* [Prompt]
Of all the entries below, only the lines from the one with "(createRowIn _ _ _ _) => apply confined_tcall" up to and including the one with "run env (let? _" are to be duplicated exactly.
(Provided data Opens)
Lemma confined_mapRows {T} t (f : T → progOn Provider T) vs :
  (∀ v, confined t (f v)) → confined t (mapRows f vs).
Proof.
  intros Hf. induction vs as [|v vs IH]; cbn [mapRows]; [apply confined_done|].
  apply confined_let; [apply Hf|]. intros x. apply confined_let; [done|]. intros xs. apply confined_done.
Qed.

Lemma confined_overlayList {T} t virt (idOf : T → string) list_ p :
  (∀ pg, confined t (list_ pg)) → confined t (overlayList virt idOf list_ p).
Proof.
  intros Hl. assert (Hb : ∀ pg, confined t (backing idOf list_ pg)).
  { intros pg. apply confined_let; [done|]. intros r. apply confined_done. }
  assert (Hv : ∀ limit n, confined t (virtualPage virt idOf list_ limit n)).
  { intros limit n. unfold virtualPage. destruct (_ =? _); [apply confined_done|].
    apply confined_let; [done|]. intros r. apply confined_done. }
  unfold overlayList. destruct (strEq _ _); [apply Hv|]. destruct (strEq _ _); [apply Hb|].
  destruct (String.prefix _ _); [|apply Hb]. destruct (Atoi _) as [n|]; [|apply confined_done].
  destruct (n <? 0); [apply confined_done|apply Hv].
Qed.

Ltac confined_step :=
  match goal with
  | |- confined _ (pret _) => apply confined_done
  | |- confined _ (fail _) => apply confined_done
  | |- confined _ (andAnswer _ _) => apply confined_let; [|intros ?; apply confined_done]
  | |- confined _ (pbind _ _) => apply confined_let; [|intros ?]
  | |- confined _ (tcall _ _) => apply confined_tcall
  | |- confined _ (getRow _ _ _) => apply confined_tcall
  | |- confined _ (listRows _ _ _) => apply confined_tcall
  | |- confined _ (updateRowIn _ _ _ _) => apply confined_tcall
  | |- confined _ (createRowIn _ _ _ _) => apply confined_tcall
  | |- confined _ (deleteRow _ _ _) => apply confined_tcall
  | |- confined _ (guardedCreate _ _ _ _) => unfold guardedCreate
  | |- confined _ (guardedDelete _ _ _) => unfold guardedDelete
  | |- confined _ (mapRows _ _) => apply confined_mapRows; intros ?
  | |- confined _ (overlayList _ _ _ _) => apply confined_overlayList; intros ?
  | |- confined _ (if ?b then _ else _) => destruct b
  | |- confined _ (match ?x with _ => _ end) => destruct x
  end.

(** A store of a tenant other than the system's makes calls on that tenant's
    data only. *)
Lemma answerTo_confined o t req : confined t (answerTo o (mkPlatformStore t false) req).
Proof.
  destruct req; cbn [answerTo];
    unfold_requests;
    cbn [st_system st_tenantID negb orb]; repeat confined_step.
Qed.

Lemma serve_confined o t req : t ≠ SystemTenantID → confined t (serve o t req).
Proof.
  intros Ht. unfold serve, overlayForTenant. destruct (vp_err o); [apply confined_done|].
  intros env s. pose proof (confined_forTenant t env s) as [Hf1 Hf2].
  assert (Hrun : ∀ s, run env (let? st := let? t0 := call (λ _, ForTenant t) in
                    pret (mkPlatformStore t0 (strEq t SystemTenantID)) in answerTo o st req) s =
      run env (let? _ := call (λ _, ForTenant t) in answerTo o (mkPlatformStore t false) req) s).
  { intros s0. rewrite !run_pbind, !run_call. unfold ForTenant, pchecked. destruct (pv_closed s0); [done|].
    unfold strEq. rewrite bool_decide_eq_false_2 by done. by destruct (pv_tenants s0 !! t). }
  rewrite Hrun. split; [intros s'; rewrite Hrun|]; apply confined_let;
    (apply confined_forTenant || (intros _; apply answerTo_confined)).
Qed.

Lemma run_serve_ok o t req env s :
  pv_closed s = false → vp_err o = None →
  ∃ s1, run env (serve o t req) s = run env (answerTo o (mkPlatformStore t (strEq t SystemTenantID)) req) s1.
Proof.
  intros Hc He. unfold serve, overlayForTenant. rewrite He, !run_pbind, run_call.
  unfold ForTenant, pchecked. rewrite Hc. destruct (pv_tenants s !! t); cbv beta iota; by eexists.
Qed.


(** ** Configuration writes are refused *)

(** The requests that would change configuration. *)
Definition configWrite (o : platformProvider) (st : platformStore) (req : request) : bool :=
  match req with
  | TransportCreate v => IsPlatformID (tr_ID v)
  | TransportUpdate v =>
      IsPlatformID (tr_ID v) &&
      negb (st_system st && match platformTransports_virtual o (tr_ID v) with
                            | Some w => sameTransportConfig w v | None => false end)
  | TransportDelete id => IsPlatformID id
  | SenderCreate v => IsPlatformID (s_ID v)
  | SenderUpdate v =>
      IsPlatformID (s_ID v) &&
      negb (st_system st && match platformSenders_virtual o (s_ID v) with
                            | Some w => sameSenderConfig w v | None => false end)
  | SenderDelete id => IsPlatformID id
  | DomainCreate v => IsPlatformID (sd_ID v)
  | DomainUpdate v =>
      IsPlatformID (sd_ID v) &&
      negb (st_system st && match platformDomains_virtual o (sd_ID v) with
                            | Some w => sameDomainConfig w v | None => false end)
  | DomainDelete id => IsPlatformID id
  | ProbeCreate v => IsPlatformID (pm_ID v)
  | ProbeUpdate v => IsPlatformID (pm_ID v)
  | ProbeDelete id => IsPlatformID id
  | ProbeHealth id _ =>
      IsPlatformID id &&
      negb (st_system st && match platformProbeMailboxes_virtual o id with Some _ => true | None => false end)
  | BounceCreate v => IsPlatformID (bm_ID v)
  | BounceUpdate v => IsPlatformID (bm_ID v)
  | BounceDelete id => IsPlatformID id
  | BounceHealth id _ =>
      IsPlatformID id &&
      negb (st_system st && match platformBounceMailboxes_virtual o id with Some _ => true | None => false end)
  | _ => false
  end.

(** [p] never answers [ErrReadOnly]. *)
Definition never {A} (p : progOn Provider A) : Prop := ∀ env s, (run env p s).1 ≠ inl ErrReadOnly.

Lemma never_handle {A B} (p : progOn Provider A) (k : error + A → progOn Provider B) :
  never p → (∀ r, r ≠ inl ErrReadOnly → never (k r)) → never (handle p k).
Proof.
  intros Hp Hk env s. rewrite run_handle. specialize (Hp env s). destruct (run env p s) as [r s']. by apply Hk.
Qed.

Lemma never_let {A B} (p : progOn Provider A) (k : A → progOn Provider B) :
  never p → (∀ a, never (k a)) → never (pbind p k).
Proof. intros Hp Hk. apply never_handle; [done|]. intros [e|a] Hr; [|apply Hk]. intros env s. cbn. congruence. Qed.

Lemma never_pret {A} (a : A) : never (pret a).
Proof. done. Qed.

Lemma never_fail {A} e : e ≠ ErrReadOnly → never (fail e : progOn Provider A).
Proof. intros He env s. cbn. congruence. Qed.

Lemma never_tcall {A} t (op : Env → M tenantData A) :
  (∀ env td, (op env td).1 ≠ inl ErrReadOnly) → never (tcall t op).
Proof.
  intros Hop env s. unfold tcall. cbn [inTenant call run]. unfold onStore.
  destruct (pv_tenants s !! t) as [td|]; [|done].
  set (e := mkEnv _ _ _ _). specialize (Hop e td). by destruct (op e td).
Qed.

Lemma never_forTenant t : never (call (λ _, ForTenant t)).
Proof.
  intros env s. rewrite run_call. unfold ForTenant, pchecked. destruct (pv_closed s); [done|].
  by destruct (pv_tenants s !! t).
Qed.

(** The calls of the reference store never refuse as read-only. *)
Ltac never_op := intros env td; unfold zoom, zoomWith, Get, Create, Update, Delete, List, listWhere,
  ProbeMailboxUpdateHealth, BounceMailboxUpdateHealth, ListEnabled, SettingsGet, SettingsCreate, SettingsUpdate,
  checked, throw; repeat case_match; simplify_eq/=; done.

Section never_rows.
Context {T : Type} (tab : lens tenantData (gmap string T)) (m : meta T).

Lemma never_getRow t id : never (getRow tab t id).
Proof. apply never_tcall. never_op. Qed.
Lemma never_createRow t v : never (createRowIn tab m t v).
Proof. apply never_tcall. never_op. Qed.
Lemma never_updateRow t v : never (updateRowIn tab m t v).
Proof. apply never_tcall. never_op. Qed.
Lemma never_deleteRow t id : never (deleteRow tab t id).
Proof. apply never_tcall. never_op. Qed.
Lemma never_listRows t p : never (listRows tab t p).
Proof. apply never_tcall. never_op. Qed.

Lemma never_merged over v : never (mergedWith tab m over v).
Proof.
  apply never_let; [apply never_forTenant|]. intros sys. apply never_handle; [apply never_getRow|].
  intros [e|x] Hr; [|apply never_pret]. destruct (errIs _ _); [apply never_pret|]. apply never_fail. congruence.
Qed.

Lemma never_mapRows (f : T → progOn Provider T) vs : (∀ v, never (f v)) → never (mapRows f vs).
Proof.
  intros Hf. induction vs as [|v vs IH]; cbn [mapRows]; [apply never_pret|].
  apply never_let; [apply Hf|]. intros x. apply never_let; [done|]. intros xs. apply never_pret.
Qed.

Lemma never_overlayList virt (idOf : T → string) list_ p :
  (∀ pg, never (list_ pg)) → never (overlayList virt idOf list_ p).
Proof.
  intros Hl. assert (Hb : ∀ pg, never (backing idOf list_ pg)).
  { intros pg. apply never_let; [done|]. intros r. apply never_pret. }
  assert (Hv : ∀ limit n, never (virtualPage virt idOf list_ limit n)).
  { intros limit n. unfold virtualPage. destruct (_ =? _); [apply never_pret|].
    apply never_let; [done|]. intros r. apply never_pret. }
  unfold overlayList. destruct (strEq _ _); [apply Hv|]. destruct (strEq _ _); [apply Hb|].
  destruct (String.prefix _ _); [|apply Hb]. destruct (Atoi _) as [n|]; [|by apply never_fail].
  destruct (n <? 0); [by apply never_fail|apply Hv].
Qed.

Lemma never_putShadow ver blank0 (apply_ : T → T) id want : never (putShadow tab m ver blank0 apply_ id want).
Proof.
  apply never_let; [apply never_forTenant|]. intros sys.
  assert (Hu : ∀ cur, never (let? _ := updateRowIn tab m sys (lset ver want (apply_ cur)) in pret tt)).
  { intros cur. apply never_let; [apply never_updateRow|]. intros ?. apply never_pret. }
  apply never_handle; [apply never_getRow|]. intros [e|cur] Hr; [|apply Hu].
  destruct (errIs _ _); [|apply never_fail; congruence].
  apply never_handle; [apply never_createRow|]. intros [e'|] Hr'; [|apply never_pret].
  destruct (negb _); [apply never_fail; congruence|]. apply never_let; [apply never_getRow|apply Hu].
Qed.

Lemma never_putHealth (upd : Env → string → MailboxHealth → M tenantData unit) shadow id h :
  (∀ t, never (tcall t (λ env, upd env id h))) → never (putHealth tab m upd shadow id h).
Proof.
  intros Hu. apply never_let; [apply never_forTenant|]. intros sys. apply never_handle; [apply Hu|].
  intros [e|] Hr; [|apply never_pret]. destruct (negb _); [apply never_fail; congruence|].
  apply never_handle; [apply never_createRow|]. intros [e'|] Hr'; [|apply never_pret].
  destruct (errIs _ _); [apply Hu|apply never_fail; congruence].
Qed.
End never_rows.

Ltac never_step :=
  match goal with
  | |- never (pret _) => apply never_pret
  | |- never (fail _) => by apply never_fail
  | |- never (pbind _ _) => apply never_let; [|intros ?]
  | |- never (mergedWith _ _ _ _) => apply never_merged
  | |- never (getRow _ _ _) => apply never_getRow
  | |- never (listRows _ _ _) => apply never_listRows
  | |- never (updateRowIn _ _ _ _) => apply never_updateRow
  | |- never (createRowIn _ _ _ _) => apply never_createRow
  | |- never (deleteRow _ _ _) => apply never_deleteRow
  | |- never (putShadow _ _ _ _ _ _ _) => apply never_putShadow
  | |- never (putHealth _ _ _ _ _ _) => apply never_putHealth; intros ?
  | |- never (mapRows _ _) => apply never_mapRows; intros ?
  | |- never (overlayList _ _ _ _) => apply never_overlayList; intros ?
  | |- never (tcall _ _) => apply never_tcall; never_op
  | |- never (if ?b then _ else _) => destruct b
  | |- never (match ?x with _ => _ end) => destruct x
  end.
(Provided data Closes)
* [Written response]
  | |- confined _ (createRowIn _ _ _ _) => apply confined_tcall
  | |- confined _ (deleteRow _ _ _) => apply confined_tcall
  | |- confined _ (guardedCreate _ _ _ _) => unfold guardedCreate
  | |- confined _ (guardedDelete _ _ _) => unfold guardedDelete
  | |- confined _ (mapRows _ _) => apply confined_mapRows; intros ?
  | |- confined _ (overlayList _ _ _ _) => apply confined_overlayList; intros ?
  | |- confined _ (if ?b then _ else _) => destruct b
  | |- confined _ (match ?x with _ => _ end) => destruct x
  end.

(** A store of a tenant other than the system's makes calls on that tenant's
    data only. *)
Lemma answerTo_confined o t req : confined t (answerTo o (mkPlatformStore t false) req).
Proof.
  destruct req; cbn [answerTo];
    unfold_requests;
    cbn [st_system st_tenantID negb orb]; repeat confined_step.
Qed.

Lemma serve_confined o t req : t ≠ SystemTenantID → confined t (serve o t req).
Proof.
  intros Ht. unfold serve, overlayForTenant. destruct (vp_err o); [apply confined_done|].
  intros env s. pose proof (confined_forTenant t env s) as [Hf1 Hf2].
  assert (Hrun : ∀ s, run env (let? st := let? t0 := call (λ _, ForTenant t) in
                    pret (mkPlatformStore t0 (strEq t SystemTenantID)) in answerTo o st req) s =
      run env (let? _ := call (λ _, ForTenant t) in answerTo o (mkPlatformStore t false) req) s).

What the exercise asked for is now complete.